Stored items:
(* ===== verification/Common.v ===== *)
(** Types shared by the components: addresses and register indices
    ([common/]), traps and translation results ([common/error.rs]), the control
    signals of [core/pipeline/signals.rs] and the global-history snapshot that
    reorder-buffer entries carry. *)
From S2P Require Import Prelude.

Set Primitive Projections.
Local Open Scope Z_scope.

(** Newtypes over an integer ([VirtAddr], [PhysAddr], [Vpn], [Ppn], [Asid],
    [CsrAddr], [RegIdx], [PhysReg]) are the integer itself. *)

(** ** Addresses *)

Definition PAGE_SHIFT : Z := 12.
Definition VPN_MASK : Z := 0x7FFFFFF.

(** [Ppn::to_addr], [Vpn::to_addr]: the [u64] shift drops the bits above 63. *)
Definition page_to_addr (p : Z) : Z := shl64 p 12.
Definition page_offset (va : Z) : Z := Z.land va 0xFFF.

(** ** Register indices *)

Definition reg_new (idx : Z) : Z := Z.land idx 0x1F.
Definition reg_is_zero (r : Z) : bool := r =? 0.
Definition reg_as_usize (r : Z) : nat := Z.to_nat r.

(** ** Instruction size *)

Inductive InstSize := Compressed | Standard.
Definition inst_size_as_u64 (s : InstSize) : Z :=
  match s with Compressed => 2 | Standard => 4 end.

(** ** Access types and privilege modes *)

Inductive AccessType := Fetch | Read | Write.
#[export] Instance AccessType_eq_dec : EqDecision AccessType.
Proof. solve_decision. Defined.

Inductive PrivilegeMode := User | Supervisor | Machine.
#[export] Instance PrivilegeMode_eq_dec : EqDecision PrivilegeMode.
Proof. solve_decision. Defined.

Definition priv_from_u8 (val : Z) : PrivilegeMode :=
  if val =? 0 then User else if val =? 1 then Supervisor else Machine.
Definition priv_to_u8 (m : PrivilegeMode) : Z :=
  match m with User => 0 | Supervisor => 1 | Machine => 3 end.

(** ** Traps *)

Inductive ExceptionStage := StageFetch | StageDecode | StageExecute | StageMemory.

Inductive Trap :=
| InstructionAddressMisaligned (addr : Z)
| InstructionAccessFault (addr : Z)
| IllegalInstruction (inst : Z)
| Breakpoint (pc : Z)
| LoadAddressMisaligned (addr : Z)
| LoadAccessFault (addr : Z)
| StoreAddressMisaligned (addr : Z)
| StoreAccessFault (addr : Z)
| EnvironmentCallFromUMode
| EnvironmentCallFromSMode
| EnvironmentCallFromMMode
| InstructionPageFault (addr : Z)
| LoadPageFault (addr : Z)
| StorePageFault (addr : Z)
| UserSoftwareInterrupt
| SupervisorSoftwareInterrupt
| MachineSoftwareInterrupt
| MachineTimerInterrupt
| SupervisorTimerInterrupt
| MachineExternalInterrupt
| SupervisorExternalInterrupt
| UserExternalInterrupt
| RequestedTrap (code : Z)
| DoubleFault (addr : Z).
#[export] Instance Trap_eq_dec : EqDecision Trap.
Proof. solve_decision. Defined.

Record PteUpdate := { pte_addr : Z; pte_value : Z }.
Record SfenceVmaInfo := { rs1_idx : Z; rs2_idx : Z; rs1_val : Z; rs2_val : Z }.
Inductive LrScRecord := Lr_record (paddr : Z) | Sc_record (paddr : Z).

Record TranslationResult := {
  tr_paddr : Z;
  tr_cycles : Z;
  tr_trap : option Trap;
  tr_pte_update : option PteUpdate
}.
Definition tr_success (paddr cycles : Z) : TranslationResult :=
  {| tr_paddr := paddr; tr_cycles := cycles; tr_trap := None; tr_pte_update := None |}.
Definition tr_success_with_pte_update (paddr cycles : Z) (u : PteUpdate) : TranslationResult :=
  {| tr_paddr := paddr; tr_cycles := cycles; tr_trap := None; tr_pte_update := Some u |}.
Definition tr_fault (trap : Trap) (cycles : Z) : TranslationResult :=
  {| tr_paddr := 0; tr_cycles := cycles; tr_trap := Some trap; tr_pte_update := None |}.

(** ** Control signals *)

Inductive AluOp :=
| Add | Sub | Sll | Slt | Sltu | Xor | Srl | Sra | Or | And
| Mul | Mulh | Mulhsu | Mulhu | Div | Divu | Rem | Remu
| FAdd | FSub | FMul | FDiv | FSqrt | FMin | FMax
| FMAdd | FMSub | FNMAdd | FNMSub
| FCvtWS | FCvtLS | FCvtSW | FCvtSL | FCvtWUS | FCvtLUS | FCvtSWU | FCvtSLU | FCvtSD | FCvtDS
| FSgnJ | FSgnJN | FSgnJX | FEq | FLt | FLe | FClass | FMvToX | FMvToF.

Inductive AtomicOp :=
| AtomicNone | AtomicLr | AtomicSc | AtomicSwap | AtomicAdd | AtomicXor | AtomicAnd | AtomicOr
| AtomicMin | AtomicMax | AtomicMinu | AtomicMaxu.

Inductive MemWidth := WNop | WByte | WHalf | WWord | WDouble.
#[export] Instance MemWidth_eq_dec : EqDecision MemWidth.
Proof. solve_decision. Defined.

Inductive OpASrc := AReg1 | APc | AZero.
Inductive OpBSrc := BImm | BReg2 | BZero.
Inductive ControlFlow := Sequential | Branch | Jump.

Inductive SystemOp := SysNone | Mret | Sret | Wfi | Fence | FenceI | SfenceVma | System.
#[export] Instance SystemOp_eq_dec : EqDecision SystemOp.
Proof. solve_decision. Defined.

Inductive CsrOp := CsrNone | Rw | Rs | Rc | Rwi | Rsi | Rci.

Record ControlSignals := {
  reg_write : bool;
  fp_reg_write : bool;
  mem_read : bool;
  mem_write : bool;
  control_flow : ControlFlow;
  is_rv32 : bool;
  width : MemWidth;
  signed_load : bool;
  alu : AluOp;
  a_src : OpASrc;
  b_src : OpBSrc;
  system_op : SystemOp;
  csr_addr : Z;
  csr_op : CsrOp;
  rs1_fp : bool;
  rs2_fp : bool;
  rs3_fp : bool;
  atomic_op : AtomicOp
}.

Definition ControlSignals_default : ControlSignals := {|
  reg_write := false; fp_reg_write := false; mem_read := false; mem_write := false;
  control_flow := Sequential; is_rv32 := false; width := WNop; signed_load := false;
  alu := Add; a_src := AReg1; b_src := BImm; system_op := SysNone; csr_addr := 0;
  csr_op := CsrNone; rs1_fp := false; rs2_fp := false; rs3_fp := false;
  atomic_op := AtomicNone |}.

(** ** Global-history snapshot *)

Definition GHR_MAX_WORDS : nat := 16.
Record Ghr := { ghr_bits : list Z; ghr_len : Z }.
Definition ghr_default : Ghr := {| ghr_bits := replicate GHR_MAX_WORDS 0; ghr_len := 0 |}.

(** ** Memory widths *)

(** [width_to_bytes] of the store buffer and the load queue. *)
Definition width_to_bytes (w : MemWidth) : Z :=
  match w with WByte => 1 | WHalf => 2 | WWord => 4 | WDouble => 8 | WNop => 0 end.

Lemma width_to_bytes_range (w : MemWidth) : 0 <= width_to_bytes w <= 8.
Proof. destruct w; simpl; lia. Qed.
==
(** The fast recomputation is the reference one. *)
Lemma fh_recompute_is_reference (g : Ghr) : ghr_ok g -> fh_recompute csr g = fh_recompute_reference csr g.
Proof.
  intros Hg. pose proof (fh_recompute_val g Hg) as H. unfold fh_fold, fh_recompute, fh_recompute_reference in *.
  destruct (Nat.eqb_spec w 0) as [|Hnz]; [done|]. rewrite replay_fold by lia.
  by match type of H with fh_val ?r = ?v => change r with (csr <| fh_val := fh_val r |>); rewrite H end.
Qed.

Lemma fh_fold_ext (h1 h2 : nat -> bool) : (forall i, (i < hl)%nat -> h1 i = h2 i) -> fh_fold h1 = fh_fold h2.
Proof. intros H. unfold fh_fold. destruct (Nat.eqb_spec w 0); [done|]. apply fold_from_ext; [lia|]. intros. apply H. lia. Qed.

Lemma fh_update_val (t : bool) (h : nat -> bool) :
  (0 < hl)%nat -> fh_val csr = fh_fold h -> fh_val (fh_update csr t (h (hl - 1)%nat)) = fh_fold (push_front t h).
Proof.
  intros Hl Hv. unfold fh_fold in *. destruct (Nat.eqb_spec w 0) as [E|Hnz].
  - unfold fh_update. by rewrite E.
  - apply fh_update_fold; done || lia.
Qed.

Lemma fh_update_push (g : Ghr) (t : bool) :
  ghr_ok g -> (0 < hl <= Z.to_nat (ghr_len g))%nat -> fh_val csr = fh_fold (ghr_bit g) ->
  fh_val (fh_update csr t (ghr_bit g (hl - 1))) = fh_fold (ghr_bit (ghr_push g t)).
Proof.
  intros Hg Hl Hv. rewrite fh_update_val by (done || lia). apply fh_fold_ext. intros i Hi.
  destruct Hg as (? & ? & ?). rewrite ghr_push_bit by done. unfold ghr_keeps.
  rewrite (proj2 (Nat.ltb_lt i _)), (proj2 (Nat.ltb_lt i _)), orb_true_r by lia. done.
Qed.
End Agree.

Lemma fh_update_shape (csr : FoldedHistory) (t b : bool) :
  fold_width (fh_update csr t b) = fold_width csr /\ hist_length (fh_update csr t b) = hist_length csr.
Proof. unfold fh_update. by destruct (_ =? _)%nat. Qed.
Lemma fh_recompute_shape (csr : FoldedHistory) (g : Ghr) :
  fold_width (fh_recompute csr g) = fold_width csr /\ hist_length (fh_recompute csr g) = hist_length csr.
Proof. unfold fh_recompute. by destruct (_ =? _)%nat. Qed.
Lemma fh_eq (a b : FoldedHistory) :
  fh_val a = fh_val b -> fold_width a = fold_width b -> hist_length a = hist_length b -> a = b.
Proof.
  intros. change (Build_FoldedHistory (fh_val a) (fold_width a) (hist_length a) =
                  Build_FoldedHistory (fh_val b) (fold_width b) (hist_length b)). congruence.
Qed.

§ **Your assignment**
Above are the records. Copy every line in them holding "rewrite".

§ **Written response**
  destruct (Nat.eqb_spec w 0) as [|Hnz]; [done|]. rewrite replay_fold by lia.
  by match type of H with fh_val ?r = ?v => change r with (csr <| fh_val := fh_val r |>); rewrite H end.
  - unfold fh_update. by rewrite E.
  intros Hg Hl Hv. rewrite fh_update_val by (done || lia). apply fh_fold_ext. intros i Hi.
  destruct Hg as (? & ? & ?). rewrite ghr_push_bit by done. unfold ghr_keeps.
  rewrite (proj2 (Nat.ltb_lt i _)), (proj2 (Nat.ltb_lt i _)), orb_true_r by lia. done.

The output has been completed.